● DESCRIPTION OF THE TASK
Using the records below, output the stretch that opens with the line containing "as [e|] eqn:Hv." and closes with the line containing "assert (dangling_timeout_target d)", exactly and including both lines, with nothing more.

(Dataset entries)
►

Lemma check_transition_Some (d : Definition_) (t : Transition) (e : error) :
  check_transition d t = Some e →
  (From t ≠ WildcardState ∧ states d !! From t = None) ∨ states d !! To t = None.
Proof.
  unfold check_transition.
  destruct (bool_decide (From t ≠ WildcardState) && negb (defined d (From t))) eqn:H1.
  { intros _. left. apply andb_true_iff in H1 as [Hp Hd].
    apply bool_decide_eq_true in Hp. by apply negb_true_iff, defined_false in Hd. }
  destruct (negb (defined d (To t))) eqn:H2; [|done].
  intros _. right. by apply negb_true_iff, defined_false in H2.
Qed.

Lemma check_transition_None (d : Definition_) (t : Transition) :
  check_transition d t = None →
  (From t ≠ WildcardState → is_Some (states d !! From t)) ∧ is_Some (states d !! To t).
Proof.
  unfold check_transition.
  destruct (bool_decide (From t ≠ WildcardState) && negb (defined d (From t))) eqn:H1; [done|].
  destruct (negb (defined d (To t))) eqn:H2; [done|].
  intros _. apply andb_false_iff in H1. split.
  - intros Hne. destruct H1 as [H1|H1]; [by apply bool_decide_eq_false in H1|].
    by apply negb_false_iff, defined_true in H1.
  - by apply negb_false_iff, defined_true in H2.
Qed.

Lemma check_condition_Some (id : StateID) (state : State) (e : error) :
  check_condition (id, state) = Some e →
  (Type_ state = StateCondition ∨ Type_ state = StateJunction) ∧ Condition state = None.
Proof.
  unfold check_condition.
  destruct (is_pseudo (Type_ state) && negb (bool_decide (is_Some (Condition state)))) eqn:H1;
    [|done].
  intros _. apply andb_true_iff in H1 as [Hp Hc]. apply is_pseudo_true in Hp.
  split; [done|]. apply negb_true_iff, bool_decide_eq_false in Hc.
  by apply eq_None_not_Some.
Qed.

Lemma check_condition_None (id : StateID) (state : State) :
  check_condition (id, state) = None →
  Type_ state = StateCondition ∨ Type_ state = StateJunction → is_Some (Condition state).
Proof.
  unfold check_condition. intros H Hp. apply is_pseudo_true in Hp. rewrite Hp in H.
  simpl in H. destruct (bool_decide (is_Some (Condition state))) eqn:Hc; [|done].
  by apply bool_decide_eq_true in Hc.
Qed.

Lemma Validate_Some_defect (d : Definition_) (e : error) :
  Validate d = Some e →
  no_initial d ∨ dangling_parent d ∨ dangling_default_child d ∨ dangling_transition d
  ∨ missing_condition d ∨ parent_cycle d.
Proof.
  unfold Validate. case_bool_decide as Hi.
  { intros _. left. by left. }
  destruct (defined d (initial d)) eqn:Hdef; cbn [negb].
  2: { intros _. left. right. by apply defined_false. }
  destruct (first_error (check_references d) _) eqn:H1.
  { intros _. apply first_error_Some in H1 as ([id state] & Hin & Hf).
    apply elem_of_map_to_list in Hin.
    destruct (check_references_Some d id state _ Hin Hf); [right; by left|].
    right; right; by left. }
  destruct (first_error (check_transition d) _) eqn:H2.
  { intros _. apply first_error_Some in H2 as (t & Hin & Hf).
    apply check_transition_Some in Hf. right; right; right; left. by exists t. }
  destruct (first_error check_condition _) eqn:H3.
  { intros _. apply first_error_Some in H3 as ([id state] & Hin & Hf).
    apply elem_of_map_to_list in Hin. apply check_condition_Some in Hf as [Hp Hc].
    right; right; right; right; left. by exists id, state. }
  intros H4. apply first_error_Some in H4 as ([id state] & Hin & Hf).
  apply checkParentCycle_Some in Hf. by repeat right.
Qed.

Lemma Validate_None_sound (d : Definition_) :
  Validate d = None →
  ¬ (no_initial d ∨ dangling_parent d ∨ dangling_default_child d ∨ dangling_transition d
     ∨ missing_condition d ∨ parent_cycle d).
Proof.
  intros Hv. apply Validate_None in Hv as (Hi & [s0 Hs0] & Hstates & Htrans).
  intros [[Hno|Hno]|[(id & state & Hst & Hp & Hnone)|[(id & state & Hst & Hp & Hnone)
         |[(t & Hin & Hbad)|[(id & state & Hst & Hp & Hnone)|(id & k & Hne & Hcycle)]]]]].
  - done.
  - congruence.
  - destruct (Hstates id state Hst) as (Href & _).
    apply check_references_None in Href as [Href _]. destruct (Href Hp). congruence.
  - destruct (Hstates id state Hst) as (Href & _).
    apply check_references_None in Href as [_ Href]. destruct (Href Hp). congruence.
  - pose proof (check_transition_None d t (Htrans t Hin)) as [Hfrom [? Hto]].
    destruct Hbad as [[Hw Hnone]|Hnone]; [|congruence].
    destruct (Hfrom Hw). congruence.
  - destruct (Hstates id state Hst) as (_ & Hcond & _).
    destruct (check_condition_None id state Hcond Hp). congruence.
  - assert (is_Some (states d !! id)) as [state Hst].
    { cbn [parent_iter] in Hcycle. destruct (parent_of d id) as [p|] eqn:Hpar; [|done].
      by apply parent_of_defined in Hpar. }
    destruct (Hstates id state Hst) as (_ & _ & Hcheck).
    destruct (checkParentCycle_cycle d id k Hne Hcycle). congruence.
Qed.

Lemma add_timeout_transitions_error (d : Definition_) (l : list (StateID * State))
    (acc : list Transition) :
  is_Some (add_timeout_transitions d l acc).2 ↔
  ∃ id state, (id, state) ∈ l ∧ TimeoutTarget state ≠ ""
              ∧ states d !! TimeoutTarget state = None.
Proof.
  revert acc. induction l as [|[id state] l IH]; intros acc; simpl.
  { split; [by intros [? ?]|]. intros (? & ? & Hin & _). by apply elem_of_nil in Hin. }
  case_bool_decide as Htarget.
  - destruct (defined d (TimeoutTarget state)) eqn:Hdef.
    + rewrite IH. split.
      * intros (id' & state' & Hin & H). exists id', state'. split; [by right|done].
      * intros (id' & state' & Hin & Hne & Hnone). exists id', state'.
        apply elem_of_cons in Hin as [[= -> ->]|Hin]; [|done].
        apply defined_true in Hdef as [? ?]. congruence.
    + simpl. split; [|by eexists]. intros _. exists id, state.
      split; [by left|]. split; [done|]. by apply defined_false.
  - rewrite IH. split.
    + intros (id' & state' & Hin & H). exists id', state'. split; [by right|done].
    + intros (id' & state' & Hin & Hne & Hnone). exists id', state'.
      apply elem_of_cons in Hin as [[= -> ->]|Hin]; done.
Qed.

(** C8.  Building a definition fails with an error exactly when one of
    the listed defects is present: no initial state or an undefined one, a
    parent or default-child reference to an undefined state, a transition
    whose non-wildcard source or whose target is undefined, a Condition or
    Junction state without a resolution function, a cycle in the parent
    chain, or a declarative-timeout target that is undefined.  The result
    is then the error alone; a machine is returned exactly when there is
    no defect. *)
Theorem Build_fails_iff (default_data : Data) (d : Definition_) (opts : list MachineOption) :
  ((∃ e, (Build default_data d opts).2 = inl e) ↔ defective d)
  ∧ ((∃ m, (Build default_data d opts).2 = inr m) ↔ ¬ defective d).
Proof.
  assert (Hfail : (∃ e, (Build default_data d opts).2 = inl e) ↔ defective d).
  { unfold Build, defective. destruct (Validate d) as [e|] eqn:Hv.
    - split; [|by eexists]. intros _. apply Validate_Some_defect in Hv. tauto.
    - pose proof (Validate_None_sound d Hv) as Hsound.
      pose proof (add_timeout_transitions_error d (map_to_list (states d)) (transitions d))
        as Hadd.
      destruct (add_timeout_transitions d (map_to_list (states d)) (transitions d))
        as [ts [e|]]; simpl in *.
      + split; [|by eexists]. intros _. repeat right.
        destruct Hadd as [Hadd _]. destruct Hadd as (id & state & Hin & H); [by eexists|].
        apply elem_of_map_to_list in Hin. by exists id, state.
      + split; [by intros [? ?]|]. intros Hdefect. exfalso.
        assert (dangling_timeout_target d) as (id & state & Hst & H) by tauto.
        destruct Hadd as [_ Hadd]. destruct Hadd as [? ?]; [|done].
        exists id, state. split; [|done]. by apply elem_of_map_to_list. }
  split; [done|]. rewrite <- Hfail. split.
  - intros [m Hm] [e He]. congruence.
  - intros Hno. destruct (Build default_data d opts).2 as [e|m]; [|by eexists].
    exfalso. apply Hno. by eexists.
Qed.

◄

● RESULT OF THE TASK
  { unfold Build, defective. destruct (Validate d) as [e|] eqn:Hv.
    - split; [|by eexists]. intros _. apply Validate_Some_defect in Hv. tauto.
    - pose proof (Validate_None_sound d Hv) as Hsound.
      pose proof (add_timeout_transitions_error d (map_to_list (states d)) (transitions d))
        as Hadd.
      destruct (add_timeout_transitions d (map_to_list (states d)) (transitions d))
        as [ts [e|]]; simpl in *.
      + split; [|by eexists]. intros _. repeat right.
        destruct Hadd as [Hadd _]. destruct Hadd as (id & state & Hin & H); [by eexists|].
        apply elem_of_map_to_list in Hin. by exists id, state.
      + split; [by intros [? ?]|]. intros Hdefect. exfalso.
        assert (dangling_timeout_target d) as (id & state & Hst & H) by tauto.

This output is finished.